From recall i believe it might've been Amazon theres been a thread not too long ago about this.

A quick Google though search brings it up on Amazon and eBay for the UK plus a number of US sellers :thumb:

Edit: might not have been Amazon as it's now 53 quid on there as opposed to about 13 on eBay:lol:


----------



## pxr5 (Feb 13, 2012)

It probably was Amazon. I bought the Loew pen from there in May 18 for £12.46. It's £53 now on Amazon *yikes*


----------



## josje (Jul 10, 2013)

these do work as well:
http://alturl.com/ixwwn


----------



## wyliss (Feb 9, 2007)

ebay or Amazon. :thumb:



Mike J said:


> Hi wyliss
> Exactly who do you buy these pens from, the UK, the USA, or ???
> 
> Please post the link it would be so helpful.
> ...


----------



## gareth_j (May 26, 2018)

wyliss said:


> The touch up pen is from the dealer so both the colour and clear coat are separate and come with the usual huge brushes hence The Loew Cornell Pen.
> Thanks


Only just googled what you're talking about! I see now!

Sent from my iPhone using Tapatalk


----------



## Honda (Aug 27, 2012)

****tail stick!!


----------



## GleemSpray (Jan 26, 2014)

I have pretty much the same question / problem:

Key scratch down the side of a silver Golf mk6, which is down to the primer, but not down to the bare metal. 

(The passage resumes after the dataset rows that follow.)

(* ===== verification/Frame.v ===== *)
(** [crates/ipc/src/frame.rs]: length-prefixed frames over a byte stream, with
    deadlines and a budget of what a reader accepts.

    A byte stream is what arrives and when: chunks of any size, I/O errors, and
    perhaps an end. tokio's [read_exact] under [timeout_at] takes the bytes it
    needs chunk by chunk and gives up at the first that comes too late. A
    [usize] has 64 bits. *)
From S2P Require Import Prelude.

(** ** Byte streams *)

(** An [io::Error] is its kind, as far as the code asks, and its message. *)
Inductive IoError := Io_UnexpectedEof | Io_error (message : string).

(** Bytes, or an error, at the time they can be read. *)
Abbreviation arrival := (Z * result (list Z) IoError)%type.

(** [stream_closed] is when the peer closes the stream after all of it. *)
Record Stream := { arrivals : list (Z * result (list Z) IoError); stream_closed : option Z }.

Inductive ReadOutcome := Read_done (bytes : list Z) | Read_failed (e : IoError) | Read_timed_out.

(** [read_exact] of [need] bytes until [limit]: the time it ends, what is left
    of the stream, and how it ended. *)
Fixpoint read_exact (limit : Z) (need : nat) (now : Z) (closed : option Z)
    (l : list (Z * result (list Z) IoError))
  : Z * list (Z * result (list Z) IoError) * ReadOutcome :=
  match need with
  | O => (now, l, Read_done [])
  | _ =>
      match l with
      | [] =>
          match closed with
          | Some t => if Z.max now t <=? limit then (Z.max now t, [], Read_failed Io_UnexpectedEof)
                      else (limit, [], Read_timed_out)
          | None => (limit, [], Read_timed_out)
          end
      | (t, chunk) :: l' =>
          if limit <? Z.max now t then (limit, l, Read_timed_out)
          else match chunk with
          | Err e => (Z.max now t, l', Read_failed e)
          | Ok bs =>
              if (need <=? length bs)%nat
              then (Z.max now t, (t, Ok (skipn need bs)) :: l', Read_done (firstn need bs))
              else let '(now', l'', r) := read_exact limit (need - length bs) (Z.max now t) closed l' in
                   (now', l'', match r with Read_done bs' => Read_done (bs ++ bs') | _ => r end)
          end
      end
  end.

Definition u32_from_be_bytes (l : list Z) : Z := fold_left (fun n b => n * 256 + b) l 0.
Definition u32_to_be_bytes (n : Z) : list Z :=
  [Z.shiftr n 24; Z.land (Z.shiftr n 16) 255; Z.land (Z.shiftr n 8) 255; Z.land n 255].

(** ** frame.rs *)

Definition MAX_FRAME_PAYLOAD_BYTES : Z := 65536.
Definition FRAME_IDLE_TIMEOUT : Z := 2000.
Definition FRAME_PREFIX_BYTES : Z := 4.

Record WireBudget := {
  max_frames : Z;
  max_wire_bytes : Z;
  observed_frames : Z;
  observed_wire_bytes : Z;
}.

Inductive FrameError :=
| Frame_Io (e : IoError)
| IdleTimeout | Frame_DeadlineExceeded | Frame_UnexpectedEof | Frame_Empty | Oversize
| FrameLimitExceeded | WireBytesExceeded | BudgetOverflow | InvalidJson (message : string).

Definition WireBudget_new (frames wire_bytes : Z) : WireBudget :=
  {| max_frames := frames; max_wire_bytes := wire_bytes; observed_frames := 0; observed_wire_bytes := 0 |}.

Definition observe_payload_len (payload_len : Z) : mut WireBudget unit FrameError :=
  frames <- lift (fun b => ok_or BudgetOverflow (checked_u64 (observed_frames b + 1))) ;;
  lift (fun b => fail_if max_frames b <? frames with FrameLimitExceeded in Ok tt) ;;;
  frame_wire_bytes <- lift (fun _ => ok_or BudgetOverflow (checked_u64 (FRAME_PREFIX_BYTES + payload_len))) ;;
  wire_bytes <- lift (fun b => ok_or BudgetOverflow (checked_u64 (observed_wire_bytes b + frame_wire_bytes))) ;;
  lift (fun b => fail_if max_wire_bytes b <? wire_bytes with WireBytesExceeded in Ok tt) ;;;
  modify (fun b => {| max_frames := max_frames b; max_wire_bytes := max_wire_bytes b;
                      observed_frames := frames; observed_wire_bytes := wire_bytes |}).

(** The reader: its clock (milliseconds), its stream, its budget. *)
Record Reader := { reader_now : Z; reader_stream : Stream; reader_budget : WireBudget }.

Abbreviation reader_mut A := (mut Reader A FrameError).

Definition set_budget (b : WireBudget) (r : Reader) : Reader :=
  {| reader_now := reader_now r; reader_stream := reader_stream r; reader_budget := b |}.

(** [timed_io] of an operation that ends at a time with an outcome: the time
    limit, and the error of one that hits it. *)
Definition operation_deadline (now absolute_deadline idle_timeout : Z) : Z :=
  Z.min absolute_deadline (now + idle_timeout).
Definition timeout_error (operation absolute_deadline : Z) : FrameError :=
  if operation =? absolute_deadline then Frame_DeadlineExceeded else IdleTimeout.

Definition map_eof (e : IoError) : FrameError :=
  match e with Io_UnexpectedEof => Frame_UnexpectedEof | _ => Frame_Io e end.

(** [timed_io] of a [read_exact], with its errors mapped by [map_eof]. *)
Definition timed_read (need : nat) (deadline idle_timeout : Z) : reader_mut (list Z) :=
  fun r =>
    let now := reader_now r in
    if deadline <=? now then (r, Err Frame_DeadlineExceeded)
    else
      let limit := operation_deadline now deadline idle_timeout in
      let '(now', l, o) := read_exact limit need now (stream_closed (reader_stream r))
                             (arrivals (reader_stream r)) in
      ({| reader_now := now';
          reader_stream := {| arrivals := l; stream_closed := stream_closed (reader_stream r) |};
          reader_budget := reader_budget r |},
       match o with
       | Read_done bs => Ok bs
       | Read_failed e => Err (map_eof e)
       | Read_timed_out => Err (timeout_error limit deadline)
       end).

Definition read_frame_with_idle_timeout (deadline idle_timeout : Z) : reader_mut (list Z) :=
  header <- timed_read 4 deadline idle_timeout ;;
  let length := u32_from_be_bytes header in
  if length =? 0 then throw Frame_Empty
  else
    zoom reader_budget set_budget (observe_payload_len length) ;;;
    if MAX_FRAME_PAYLOAD_BYTES <? length then throw Oversize
    else timed_read (Z.to_nat length) deadline idle_timeout.

Definition read_frame (deadline : Z) : reader_mut (list Z) :=
  read_frame_with_idle_timeout deadline FRAME_IDLE_TIMEOUT.

(** The writer: its clock, the bytes it has written, and what its next
    operations will do: when each ends, how many bytes it gets to write, and
    whether it fails. *)
Record WriteStep := { done_at : Z; wrote : nat; write_error : option IoError }.
Record Writer := { writer_now : Z; written : list Z; write_steps : list WriteStep }.

Abbreviation writer_mut A := (mut Writer A FrameError).

(** [timed_io] of a [write_all] or, with no bytes, a [flush]. *)
Definition timed_write (bytes : list Z) (deadline idle_timeout : Z) : writer_mut unit :=
  fun w =>
    let now := writer_now w in
    if deadline <=? now then (w, Err Frame_DeadlineExceeded)
    else
      let limit := operation_deadline now deadline idle_timeout in
      let step := default {| done_at := now; wrote := 0; write_error := None |} (head (write_steps w)) in
      let ends := Z.max now (done_at step) in
      let late := limit <? ends in
      let complete := negb late && is_none (write_error step) in
      ({| writer_now := if late then limit else ends;
          written := written w ++ (if complete then bytes else firstn (wrote step) bytes);
          write_steps := tail (write_steps w) |},
       if late then Err (timeout_error limit deadline)
       else match write_error step with Some e => Err (Frame_Io e) | None => Ok tt end).

Definition write_frame_with_idle_timeout (payload : list Z) (deadline idle_timeout : Z) : writer_mut unit :=
  if (length payload =? 0)%nat then throw Frame_Empty
  else if MAX_FRAME_PAYLOAD_BYTES <? Z.of_nat (length payload) then throw Oversize
  else
    timed_write (u32_to_be_bytes (Z.of_nat (length payload)) ++ payload) deadline idle_timeout ;;;
    timed_write [] deadline idle_timeout.

Definition write_frame (payload : list Z) (deadline : Z) : writer_mut unit :=
  write_frame_with_idle_timeout payload deadline FRAME_IDLE_TIMEOUT.

(** ** JSON

    [serde_json] is a parameter: what it writes for a value, and reads back; an
    error is its message. *)
Class Json (A : Type) := {
  to_vec : A -> result (list Z) string;
  from_slice : list Z -> result A string;
}.

Definition write_json {A} `{Json A} (value : A) (deadline : Z) : writer_mut unit :=
  payload <- lift (fun _ => map_err InvalidJson (to_vec value)) ;;
  write_frame payload deadline.

Definition read_json_with_idle_timeout {A} `{Json A} (deadline idle_timeout : Z) : reader_mut A :=
  payload <- read_frame_with_idle_timeout deadline idle_timeout ;;
  lift (fun _ => map_err InvalidJson (from_slice payload)).

Definition read_json {A} `{Json A} (deadline : Z) : reader_mut A :=
  read_json_with_idle_timeout deadline FRAME_IDLE_TIMEOUT.

(** ** peer.rs *)

Record PeerIdentity := { peer_uid : Z; expected_uid : Z }.
Inductive PeerError := Credentials | WrongUid (actual expected : Z) | UnsupportedPlatform.

Definition verify_peer_uid_value (uid expected : Z) : result PeerIdentity PeerError :=
  fail_if negb (uid =? expected) with WrongUid uid expected in
  Ok {| peer_uid := uid; expected_uid := expected |}.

I intend to go for a proper respray repair later on down the line, but for now just want to make it a bit less obvious ( because its metallic silver, it doesnt stand out too much ) as its a daily driver. 

I already have a Halfords touch-up kit i bought when i got the car, which is matched to the manufacturers paint code of the car - the kit has primer, paint and clearcoat tubes with built-in brushes.

As it is, i cant see a way of successfully building up layers of primer, base and then clearcoat, so would i get some sort of result if i mixed a little of the base and clearcoat and then dibbed it in very lightly and carefully in layers over several days ??

Or will it just look worse than if i had left it alone ????? ::doublesho


----------



## wyliss (Feb 9, 2007)

Try first with a stone chip. I’ve done that on a donor car and it works well. I also intend to invest in the Festool lzk-hm shave tool to perfectly level the protruding paint. If it works for a stone chip then why not a scratch +++


----------



## Mike J (Jul 5, 2018)

Thank you for the replies. :thumb:

I will try a commercial supplier of nail bar equipment to what they have to offer before contacting a friend in the US for a _gift_ to be mailed over.


----------